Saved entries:
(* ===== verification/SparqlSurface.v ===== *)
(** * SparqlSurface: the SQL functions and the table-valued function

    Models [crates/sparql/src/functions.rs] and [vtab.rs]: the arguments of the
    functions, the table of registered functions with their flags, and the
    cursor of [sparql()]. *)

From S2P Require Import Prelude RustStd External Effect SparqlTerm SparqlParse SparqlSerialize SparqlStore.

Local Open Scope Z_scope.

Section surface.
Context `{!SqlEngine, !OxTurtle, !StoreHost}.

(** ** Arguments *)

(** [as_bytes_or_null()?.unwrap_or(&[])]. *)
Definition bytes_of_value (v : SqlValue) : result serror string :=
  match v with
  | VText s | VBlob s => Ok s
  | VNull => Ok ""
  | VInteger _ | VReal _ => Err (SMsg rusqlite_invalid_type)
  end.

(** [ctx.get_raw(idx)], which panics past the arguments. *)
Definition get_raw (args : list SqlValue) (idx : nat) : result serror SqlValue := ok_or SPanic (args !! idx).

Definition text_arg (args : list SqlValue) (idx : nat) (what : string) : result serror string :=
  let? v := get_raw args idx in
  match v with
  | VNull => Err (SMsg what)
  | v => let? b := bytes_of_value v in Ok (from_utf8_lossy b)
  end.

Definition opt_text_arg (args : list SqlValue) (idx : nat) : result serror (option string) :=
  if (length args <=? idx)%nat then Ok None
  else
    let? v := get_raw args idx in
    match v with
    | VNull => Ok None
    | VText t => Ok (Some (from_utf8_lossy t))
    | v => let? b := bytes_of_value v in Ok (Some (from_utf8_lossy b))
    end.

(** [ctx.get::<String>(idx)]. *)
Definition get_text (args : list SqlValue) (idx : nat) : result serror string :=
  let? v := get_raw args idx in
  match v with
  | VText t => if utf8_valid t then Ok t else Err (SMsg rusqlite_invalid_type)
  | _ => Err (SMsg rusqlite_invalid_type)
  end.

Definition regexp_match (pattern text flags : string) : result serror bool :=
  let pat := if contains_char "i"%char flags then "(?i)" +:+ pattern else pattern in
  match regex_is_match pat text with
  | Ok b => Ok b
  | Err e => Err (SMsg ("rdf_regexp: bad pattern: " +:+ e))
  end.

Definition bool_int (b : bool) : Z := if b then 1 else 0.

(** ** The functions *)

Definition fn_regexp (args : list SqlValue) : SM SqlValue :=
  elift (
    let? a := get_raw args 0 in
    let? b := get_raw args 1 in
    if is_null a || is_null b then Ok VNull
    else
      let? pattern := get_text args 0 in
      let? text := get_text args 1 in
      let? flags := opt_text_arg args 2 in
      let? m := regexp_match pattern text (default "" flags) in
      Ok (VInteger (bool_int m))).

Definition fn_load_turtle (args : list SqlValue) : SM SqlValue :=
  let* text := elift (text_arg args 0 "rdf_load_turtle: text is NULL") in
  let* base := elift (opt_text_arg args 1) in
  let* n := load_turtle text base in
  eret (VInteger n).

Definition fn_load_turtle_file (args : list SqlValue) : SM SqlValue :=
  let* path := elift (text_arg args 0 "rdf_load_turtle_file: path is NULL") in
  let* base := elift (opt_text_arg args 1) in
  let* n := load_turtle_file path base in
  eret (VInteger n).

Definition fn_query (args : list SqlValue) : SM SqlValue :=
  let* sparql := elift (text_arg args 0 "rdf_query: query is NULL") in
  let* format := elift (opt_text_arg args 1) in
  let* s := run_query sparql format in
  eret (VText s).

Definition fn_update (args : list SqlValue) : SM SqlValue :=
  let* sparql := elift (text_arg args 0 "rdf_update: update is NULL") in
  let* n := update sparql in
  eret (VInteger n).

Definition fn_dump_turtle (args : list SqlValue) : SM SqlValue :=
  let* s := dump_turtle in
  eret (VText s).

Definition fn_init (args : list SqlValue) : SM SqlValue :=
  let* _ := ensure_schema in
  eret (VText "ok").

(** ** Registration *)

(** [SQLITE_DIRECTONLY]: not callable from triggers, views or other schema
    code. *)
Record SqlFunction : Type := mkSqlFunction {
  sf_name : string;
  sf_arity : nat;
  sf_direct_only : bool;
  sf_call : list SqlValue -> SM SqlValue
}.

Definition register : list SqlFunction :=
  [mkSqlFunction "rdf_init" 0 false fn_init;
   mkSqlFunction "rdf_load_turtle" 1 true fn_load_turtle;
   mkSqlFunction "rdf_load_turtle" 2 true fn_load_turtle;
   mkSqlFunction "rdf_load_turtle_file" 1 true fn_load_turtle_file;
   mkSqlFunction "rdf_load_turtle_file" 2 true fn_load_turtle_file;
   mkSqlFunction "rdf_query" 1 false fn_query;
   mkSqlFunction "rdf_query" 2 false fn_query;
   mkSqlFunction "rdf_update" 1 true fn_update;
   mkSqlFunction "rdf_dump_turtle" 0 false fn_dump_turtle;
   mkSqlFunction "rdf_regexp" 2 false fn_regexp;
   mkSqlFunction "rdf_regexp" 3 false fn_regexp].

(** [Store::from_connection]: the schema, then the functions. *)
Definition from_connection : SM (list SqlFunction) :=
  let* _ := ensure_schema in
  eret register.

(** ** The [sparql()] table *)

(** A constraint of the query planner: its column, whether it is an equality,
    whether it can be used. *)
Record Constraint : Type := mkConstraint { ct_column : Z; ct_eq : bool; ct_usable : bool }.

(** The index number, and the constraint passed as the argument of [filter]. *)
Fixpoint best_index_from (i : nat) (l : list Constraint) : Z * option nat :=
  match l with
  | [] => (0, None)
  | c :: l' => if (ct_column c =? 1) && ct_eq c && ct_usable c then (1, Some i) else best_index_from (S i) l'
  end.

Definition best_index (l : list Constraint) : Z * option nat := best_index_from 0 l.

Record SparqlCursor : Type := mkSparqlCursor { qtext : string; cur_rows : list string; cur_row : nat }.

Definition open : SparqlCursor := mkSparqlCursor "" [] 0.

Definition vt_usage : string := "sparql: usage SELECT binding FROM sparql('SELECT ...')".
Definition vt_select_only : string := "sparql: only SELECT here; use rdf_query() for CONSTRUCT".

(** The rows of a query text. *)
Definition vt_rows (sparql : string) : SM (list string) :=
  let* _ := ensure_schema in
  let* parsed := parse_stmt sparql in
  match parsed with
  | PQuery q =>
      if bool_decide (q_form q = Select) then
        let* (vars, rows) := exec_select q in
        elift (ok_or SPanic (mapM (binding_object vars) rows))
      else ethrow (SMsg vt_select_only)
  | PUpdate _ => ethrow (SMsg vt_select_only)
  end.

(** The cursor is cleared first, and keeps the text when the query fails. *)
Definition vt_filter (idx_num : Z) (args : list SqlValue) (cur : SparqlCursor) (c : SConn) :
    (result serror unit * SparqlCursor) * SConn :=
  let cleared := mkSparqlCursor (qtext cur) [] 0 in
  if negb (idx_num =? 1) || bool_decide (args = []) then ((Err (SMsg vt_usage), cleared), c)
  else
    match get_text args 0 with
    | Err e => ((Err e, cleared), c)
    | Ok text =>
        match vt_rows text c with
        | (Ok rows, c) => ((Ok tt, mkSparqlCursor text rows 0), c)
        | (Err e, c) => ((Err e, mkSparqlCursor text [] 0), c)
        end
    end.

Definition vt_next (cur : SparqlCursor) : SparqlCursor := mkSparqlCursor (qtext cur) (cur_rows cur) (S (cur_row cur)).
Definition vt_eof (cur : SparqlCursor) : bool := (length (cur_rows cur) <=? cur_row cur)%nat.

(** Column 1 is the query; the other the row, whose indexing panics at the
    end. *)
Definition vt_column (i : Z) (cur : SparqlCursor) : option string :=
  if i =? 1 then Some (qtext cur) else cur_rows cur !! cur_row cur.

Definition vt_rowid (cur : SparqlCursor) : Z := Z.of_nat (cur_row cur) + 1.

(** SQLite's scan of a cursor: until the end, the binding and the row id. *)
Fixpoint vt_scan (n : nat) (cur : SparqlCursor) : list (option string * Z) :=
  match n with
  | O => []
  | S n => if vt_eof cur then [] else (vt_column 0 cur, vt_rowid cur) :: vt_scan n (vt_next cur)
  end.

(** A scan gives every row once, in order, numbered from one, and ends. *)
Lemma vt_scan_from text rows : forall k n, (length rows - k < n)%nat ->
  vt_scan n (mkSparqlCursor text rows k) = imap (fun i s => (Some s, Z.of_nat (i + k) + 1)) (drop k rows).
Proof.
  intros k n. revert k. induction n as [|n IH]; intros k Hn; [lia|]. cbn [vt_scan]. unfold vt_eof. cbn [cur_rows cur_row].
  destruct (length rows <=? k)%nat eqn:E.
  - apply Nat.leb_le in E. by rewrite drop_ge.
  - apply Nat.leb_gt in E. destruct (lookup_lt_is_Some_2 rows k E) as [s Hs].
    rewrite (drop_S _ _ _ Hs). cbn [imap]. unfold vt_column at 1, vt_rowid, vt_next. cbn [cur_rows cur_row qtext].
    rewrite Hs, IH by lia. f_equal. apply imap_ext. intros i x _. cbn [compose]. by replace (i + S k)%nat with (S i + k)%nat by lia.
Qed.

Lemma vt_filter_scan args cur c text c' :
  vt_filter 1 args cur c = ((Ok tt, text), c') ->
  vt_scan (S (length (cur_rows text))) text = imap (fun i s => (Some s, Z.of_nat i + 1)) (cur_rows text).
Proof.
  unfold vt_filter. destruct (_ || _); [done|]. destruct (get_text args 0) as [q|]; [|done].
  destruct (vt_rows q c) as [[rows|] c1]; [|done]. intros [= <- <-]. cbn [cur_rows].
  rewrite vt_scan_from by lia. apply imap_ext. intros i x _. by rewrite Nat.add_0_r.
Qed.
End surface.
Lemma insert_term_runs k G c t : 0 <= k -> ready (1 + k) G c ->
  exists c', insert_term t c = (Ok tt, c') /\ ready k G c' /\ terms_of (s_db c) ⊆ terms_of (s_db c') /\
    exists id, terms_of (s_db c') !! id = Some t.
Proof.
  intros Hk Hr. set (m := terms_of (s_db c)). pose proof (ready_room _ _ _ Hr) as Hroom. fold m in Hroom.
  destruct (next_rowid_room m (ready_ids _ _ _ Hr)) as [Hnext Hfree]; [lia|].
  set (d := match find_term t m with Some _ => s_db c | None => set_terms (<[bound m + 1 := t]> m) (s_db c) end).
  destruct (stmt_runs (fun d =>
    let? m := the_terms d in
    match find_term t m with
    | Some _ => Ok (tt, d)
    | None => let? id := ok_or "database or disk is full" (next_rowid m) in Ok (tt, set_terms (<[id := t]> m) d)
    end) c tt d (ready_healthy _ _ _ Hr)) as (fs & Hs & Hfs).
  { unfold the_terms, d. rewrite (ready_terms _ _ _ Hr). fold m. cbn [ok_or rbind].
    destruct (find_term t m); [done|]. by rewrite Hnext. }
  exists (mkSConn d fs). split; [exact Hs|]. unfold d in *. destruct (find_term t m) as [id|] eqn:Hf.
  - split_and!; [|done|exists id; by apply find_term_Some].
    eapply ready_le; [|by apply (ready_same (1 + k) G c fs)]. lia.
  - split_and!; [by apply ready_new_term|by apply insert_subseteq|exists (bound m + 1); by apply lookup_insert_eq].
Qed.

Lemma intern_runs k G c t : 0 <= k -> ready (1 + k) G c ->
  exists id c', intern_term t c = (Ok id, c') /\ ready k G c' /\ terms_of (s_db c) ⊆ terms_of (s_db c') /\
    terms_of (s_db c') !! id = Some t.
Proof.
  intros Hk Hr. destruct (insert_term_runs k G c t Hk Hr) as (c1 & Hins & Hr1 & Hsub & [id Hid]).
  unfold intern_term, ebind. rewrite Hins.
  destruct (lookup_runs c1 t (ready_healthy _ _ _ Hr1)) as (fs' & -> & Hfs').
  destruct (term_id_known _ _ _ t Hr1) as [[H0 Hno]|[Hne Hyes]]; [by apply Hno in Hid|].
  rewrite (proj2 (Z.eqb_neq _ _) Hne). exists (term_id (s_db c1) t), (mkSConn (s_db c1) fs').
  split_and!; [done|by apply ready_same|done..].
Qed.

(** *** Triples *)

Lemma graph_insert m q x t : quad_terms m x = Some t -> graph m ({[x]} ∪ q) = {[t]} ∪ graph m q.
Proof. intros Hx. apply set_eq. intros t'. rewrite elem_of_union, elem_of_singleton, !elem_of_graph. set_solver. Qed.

---

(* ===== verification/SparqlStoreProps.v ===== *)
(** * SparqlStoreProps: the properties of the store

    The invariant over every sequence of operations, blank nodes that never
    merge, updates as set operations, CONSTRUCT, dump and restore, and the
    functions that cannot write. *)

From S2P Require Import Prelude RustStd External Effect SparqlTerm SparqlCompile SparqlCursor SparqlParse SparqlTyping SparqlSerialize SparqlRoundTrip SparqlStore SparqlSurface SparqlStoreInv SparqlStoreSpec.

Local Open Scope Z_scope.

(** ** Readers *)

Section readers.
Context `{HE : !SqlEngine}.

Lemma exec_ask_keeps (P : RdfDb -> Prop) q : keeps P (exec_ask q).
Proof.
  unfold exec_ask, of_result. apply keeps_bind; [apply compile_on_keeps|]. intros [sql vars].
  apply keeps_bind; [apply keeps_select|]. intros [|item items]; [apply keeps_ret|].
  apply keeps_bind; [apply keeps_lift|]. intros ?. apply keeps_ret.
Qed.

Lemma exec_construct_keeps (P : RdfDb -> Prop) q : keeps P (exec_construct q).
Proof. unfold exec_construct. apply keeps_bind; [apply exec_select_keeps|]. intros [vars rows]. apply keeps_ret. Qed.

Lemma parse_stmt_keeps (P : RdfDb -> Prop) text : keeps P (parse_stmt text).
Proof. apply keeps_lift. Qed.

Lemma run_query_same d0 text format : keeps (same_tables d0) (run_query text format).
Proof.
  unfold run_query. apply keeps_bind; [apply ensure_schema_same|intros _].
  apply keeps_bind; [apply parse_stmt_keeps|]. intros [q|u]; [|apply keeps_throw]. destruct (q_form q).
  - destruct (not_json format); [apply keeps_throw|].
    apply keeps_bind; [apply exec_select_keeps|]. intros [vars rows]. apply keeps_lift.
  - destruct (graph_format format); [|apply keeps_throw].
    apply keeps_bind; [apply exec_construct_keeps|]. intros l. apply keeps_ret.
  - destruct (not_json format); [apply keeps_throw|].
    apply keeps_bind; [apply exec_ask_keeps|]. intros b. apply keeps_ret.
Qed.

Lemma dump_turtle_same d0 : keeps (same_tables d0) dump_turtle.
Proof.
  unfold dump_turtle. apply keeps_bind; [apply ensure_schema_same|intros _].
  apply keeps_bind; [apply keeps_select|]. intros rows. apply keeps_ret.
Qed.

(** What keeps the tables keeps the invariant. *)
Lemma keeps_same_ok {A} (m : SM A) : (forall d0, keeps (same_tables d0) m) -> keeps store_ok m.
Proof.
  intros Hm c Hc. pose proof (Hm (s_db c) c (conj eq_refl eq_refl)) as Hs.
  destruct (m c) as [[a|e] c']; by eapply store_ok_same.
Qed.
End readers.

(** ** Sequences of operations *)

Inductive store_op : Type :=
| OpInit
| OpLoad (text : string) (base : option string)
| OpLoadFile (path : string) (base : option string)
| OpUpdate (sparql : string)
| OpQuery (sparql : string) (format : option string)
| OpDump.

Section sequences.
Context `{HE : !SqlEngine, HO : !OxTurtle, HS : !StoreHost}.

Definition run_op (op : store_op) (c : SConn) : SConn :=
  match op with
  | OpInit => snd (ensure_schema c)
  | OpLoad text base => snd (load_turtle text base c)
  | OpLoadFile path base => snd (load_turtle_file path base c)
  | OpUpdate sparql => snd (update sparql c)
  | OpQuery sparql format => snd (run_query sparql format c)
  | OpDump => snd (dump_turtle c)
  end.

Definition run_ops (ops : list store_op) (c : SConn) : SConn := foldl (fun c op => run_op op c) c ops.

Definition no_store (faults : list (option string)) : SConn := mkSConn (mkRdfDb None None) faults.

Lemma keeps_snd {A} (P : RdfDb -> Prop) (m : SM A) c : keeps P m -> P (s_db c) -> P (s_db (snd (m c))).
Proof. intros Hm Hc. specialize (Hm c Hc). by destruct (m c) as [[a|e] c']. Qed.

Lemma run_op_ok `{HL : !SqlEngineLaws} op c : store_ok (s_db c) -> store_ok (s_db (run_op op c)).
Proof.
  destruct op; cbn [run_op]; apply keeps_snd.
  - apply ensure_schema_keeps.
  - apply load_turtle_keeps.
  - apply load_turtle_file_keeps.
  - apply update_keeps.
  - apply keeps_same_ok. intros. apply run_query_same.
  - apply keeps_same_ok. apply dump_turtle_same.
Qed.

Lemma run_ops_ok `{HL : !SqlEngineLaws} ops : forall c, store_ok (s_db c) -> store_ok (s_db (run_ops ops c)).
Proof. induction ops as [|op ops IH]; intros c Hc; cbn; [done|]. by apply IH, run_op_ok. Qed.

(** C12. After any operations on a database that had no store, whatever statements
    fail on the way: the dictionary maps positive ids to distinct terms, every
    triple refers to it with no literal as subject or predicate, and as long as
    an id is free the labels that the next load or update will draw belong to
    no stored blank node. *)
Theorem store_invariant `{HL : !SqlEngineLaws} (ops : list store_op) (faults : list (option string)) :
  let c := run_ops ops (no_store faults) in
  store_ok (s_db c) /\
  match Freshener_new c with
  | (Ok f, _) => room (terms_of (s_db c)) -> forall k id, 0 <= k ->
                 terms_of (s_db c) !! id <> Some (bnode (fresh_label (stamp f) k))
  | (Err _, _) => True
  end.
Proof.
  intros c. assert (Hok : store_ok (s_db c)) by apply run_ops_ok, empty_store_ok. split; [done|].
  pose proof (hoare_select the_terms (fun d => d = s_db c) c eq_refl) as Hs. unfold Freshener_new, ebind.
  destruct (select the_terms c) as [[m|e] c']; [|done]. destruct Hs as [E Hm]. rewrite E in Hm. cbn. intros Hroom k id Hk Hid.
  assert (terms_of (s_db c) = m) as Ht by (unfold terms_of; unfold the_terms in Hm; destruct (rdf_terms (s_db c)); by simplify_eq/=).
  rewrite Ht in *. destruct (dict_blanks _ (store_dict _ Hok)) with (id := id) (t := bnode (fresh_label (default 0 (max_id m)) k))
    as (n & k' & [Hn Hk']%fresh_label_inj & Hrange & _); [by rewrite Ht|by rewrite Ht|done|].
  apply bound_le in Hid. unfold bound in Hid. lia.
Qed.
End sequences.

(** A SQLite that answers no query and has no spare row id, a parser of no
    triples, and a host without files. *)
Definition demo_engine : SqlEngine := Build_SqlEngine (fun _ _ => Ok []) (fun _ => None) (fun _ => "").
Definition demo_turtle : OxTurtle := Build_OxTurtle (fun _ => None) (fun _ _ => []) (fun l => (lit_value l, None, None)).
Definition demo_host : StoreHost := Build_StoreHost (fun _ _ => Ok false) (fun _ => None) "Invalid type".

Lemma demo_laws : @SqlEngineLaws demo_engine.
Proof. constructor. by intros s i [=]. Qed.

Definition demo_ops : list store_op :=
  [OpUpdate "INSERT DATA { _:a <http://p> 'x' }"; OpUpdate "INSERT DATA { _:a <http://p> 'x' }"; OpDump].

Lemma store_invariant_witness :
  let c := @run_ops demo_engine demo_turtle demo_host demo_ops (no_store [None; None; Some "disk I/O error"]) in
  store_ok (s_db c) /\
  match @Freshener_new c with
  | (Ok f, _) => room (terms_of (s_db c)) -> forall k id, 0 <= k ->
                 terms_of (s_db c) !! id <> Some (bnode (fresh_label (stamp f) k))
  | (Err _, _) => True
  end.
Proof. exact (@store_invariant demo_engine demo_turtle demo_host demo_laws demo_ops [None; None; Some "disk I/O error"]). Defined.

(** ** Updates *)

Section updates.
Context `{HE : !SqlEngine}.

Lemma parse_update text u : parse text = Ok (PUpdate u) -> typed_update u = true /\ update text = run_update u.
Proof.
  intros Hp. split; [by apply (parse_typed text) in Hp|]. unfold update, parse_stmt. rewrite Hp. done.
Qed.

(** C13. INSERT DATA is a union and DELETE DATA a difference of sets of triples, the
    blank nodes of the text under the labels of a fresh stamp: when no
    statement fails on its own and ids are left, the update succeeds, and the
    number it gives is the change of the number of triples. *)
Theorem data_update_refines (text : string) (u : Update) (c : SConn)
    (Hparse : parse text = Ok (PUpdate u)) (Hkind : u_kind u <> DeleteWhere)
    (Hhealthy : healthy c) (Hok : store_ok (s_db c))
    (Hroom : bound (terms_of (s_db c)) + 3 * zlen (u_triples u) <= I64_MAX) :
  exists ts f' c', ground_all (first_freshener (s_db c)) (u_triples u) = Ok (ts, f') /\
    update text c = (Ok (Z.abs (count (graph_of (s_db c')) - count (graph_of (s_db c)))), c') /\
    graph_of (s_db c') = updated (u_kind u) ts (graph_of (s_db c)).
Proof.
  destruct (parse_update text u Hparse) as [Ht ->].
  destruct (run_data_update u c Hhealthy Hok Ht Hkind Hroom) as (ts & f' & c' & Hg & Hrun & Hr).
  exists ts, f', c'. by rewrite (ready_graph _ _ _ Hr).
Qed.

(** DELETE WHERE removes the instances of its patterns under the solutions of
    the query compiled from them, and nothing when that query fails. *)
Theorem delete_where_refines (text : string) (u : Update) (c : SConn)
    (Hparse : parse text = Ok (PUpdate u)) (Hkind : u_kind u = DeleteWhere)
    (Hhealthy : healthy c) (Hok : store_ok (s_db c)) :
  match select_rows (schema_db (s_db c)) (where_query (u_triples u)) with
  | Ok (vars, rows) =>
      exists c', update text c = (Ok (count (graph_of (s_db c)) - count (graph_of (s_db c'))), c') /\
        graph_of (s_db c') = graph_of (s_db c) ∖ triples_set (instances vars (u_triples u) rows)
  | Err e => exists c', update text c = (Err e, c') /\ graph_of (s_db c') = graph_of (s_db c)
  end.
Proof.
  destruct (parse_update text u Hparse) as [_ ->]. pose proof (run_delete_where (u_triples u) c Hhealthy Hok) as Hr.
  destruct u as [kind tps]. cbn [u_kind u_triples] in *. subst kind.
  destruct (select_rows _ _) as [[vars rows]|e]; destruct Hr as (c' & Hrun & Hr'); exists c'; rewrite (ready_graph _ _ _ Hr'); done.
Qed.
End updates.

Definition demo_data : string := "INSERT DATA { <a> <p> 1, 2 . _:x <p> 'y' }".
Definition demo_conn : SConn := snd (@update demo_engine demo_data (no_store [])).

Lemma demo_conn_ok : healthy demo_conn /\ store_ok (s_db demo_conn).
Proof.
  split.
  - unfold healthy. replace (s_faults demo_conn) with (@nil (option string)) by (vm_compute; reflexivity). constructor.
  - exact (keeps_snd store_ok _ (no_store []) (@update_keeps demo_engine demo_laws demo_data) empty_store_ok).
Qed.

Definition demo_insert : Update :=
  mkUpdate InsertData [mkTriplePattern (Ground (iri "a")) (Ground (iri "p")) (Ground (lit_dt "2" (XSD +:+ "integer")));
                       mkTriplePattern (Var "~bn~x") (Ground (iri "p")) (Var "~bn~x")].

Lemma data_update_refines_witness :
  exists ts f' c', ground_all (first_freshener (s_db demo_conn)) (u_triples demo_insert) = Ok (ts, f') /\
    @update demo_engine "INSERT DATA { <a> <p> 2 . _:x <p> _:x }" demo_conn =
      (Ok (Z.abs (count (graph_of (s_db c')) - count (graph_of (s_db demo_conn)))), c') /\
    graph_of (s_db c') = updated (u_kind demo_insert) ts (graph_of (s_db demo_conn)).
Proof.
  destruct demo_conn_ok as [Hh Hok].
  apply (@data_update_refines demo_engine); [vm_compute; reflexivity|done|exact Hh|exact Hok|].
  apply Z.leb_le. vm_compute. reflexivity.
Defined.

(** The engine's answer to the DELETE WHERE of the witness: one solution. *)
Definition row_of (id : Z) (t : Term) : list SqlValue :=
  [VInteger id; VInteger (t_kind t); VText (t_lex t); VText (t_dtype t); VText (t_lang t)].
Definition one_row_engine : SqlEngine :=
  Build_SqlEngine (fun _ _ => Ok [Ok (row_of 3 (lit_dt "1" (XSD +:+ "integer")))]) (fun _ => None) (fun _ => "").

--

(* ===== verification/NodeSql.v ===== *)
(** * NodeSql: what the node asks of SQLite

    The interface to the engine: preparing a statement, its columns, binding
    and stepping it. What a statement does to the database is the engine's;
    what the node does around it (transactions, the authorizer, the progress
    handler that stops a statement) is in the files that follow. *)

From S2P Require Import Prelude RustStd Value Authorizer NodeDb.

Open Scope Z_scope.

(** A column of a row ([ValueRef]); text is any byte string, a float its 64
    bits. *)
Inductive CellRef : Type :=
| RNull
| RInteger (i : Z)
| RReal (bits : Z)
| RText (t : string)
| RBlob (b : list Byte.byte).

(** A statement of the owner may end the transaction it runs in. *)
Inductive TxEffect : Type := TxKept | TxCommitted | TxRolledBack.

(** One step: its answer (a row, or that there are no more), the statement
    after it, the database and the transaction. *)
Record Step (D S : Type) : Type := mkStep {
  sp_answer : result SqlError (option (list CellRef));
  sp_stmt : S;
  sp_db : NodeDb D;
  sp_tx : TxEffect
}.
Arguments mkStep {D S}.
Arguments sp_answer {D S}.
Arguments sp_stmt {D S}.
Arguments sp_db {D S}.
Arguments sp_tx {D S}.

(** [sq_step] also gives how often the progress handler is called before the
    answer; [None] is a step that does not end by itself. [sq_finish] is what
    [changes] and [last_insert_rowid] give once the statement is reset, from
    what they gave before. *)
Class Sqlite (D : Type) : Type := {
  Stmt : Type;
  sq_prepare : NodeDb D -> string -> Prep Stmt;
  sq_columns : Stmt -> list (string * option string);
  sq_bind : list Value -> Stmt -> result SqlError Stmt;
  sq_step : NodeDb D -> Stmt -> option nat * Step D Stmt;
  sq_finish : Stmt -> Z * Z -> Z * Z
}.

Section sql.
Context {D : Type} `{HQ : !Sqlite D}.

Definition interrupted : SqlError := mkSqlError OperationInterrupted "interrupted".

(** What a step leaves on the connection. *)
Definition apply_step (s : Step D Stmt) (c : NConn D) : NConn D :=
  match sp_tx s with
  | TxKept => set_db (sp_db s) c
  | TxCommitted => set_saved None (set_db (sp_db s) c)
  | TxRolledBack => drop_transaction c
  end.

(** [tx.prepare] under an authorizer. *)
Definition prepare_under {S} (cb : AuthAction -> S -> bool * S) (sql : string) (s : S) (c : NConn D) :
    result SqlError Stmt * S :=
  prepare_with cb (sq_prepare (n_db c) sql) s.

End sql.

*Task details*. Retype only this portion of the data above: the line containing "(* ===== verification/SparqlSurface.v", the line containing "Section surface.", and all lines between them, exactly.

*Task answer*.
(* ===== verification/SparqlSurface.v ===== *)
(** * SparqlSurface: the SQL functions and the table-valued function

    Models [crates/sparql/src/functions.rs] and [vtab.rs]: the arguments of the
    functions, the table of registered functions with their flags, and the
    cursor of [sparql()]. *)

From S2P Require Import Prelude RustStd External Effect SparqlTerm SparqlParse SparqlSerialize SparqlStore.

Local Open Scope Z_scope.

Section surface.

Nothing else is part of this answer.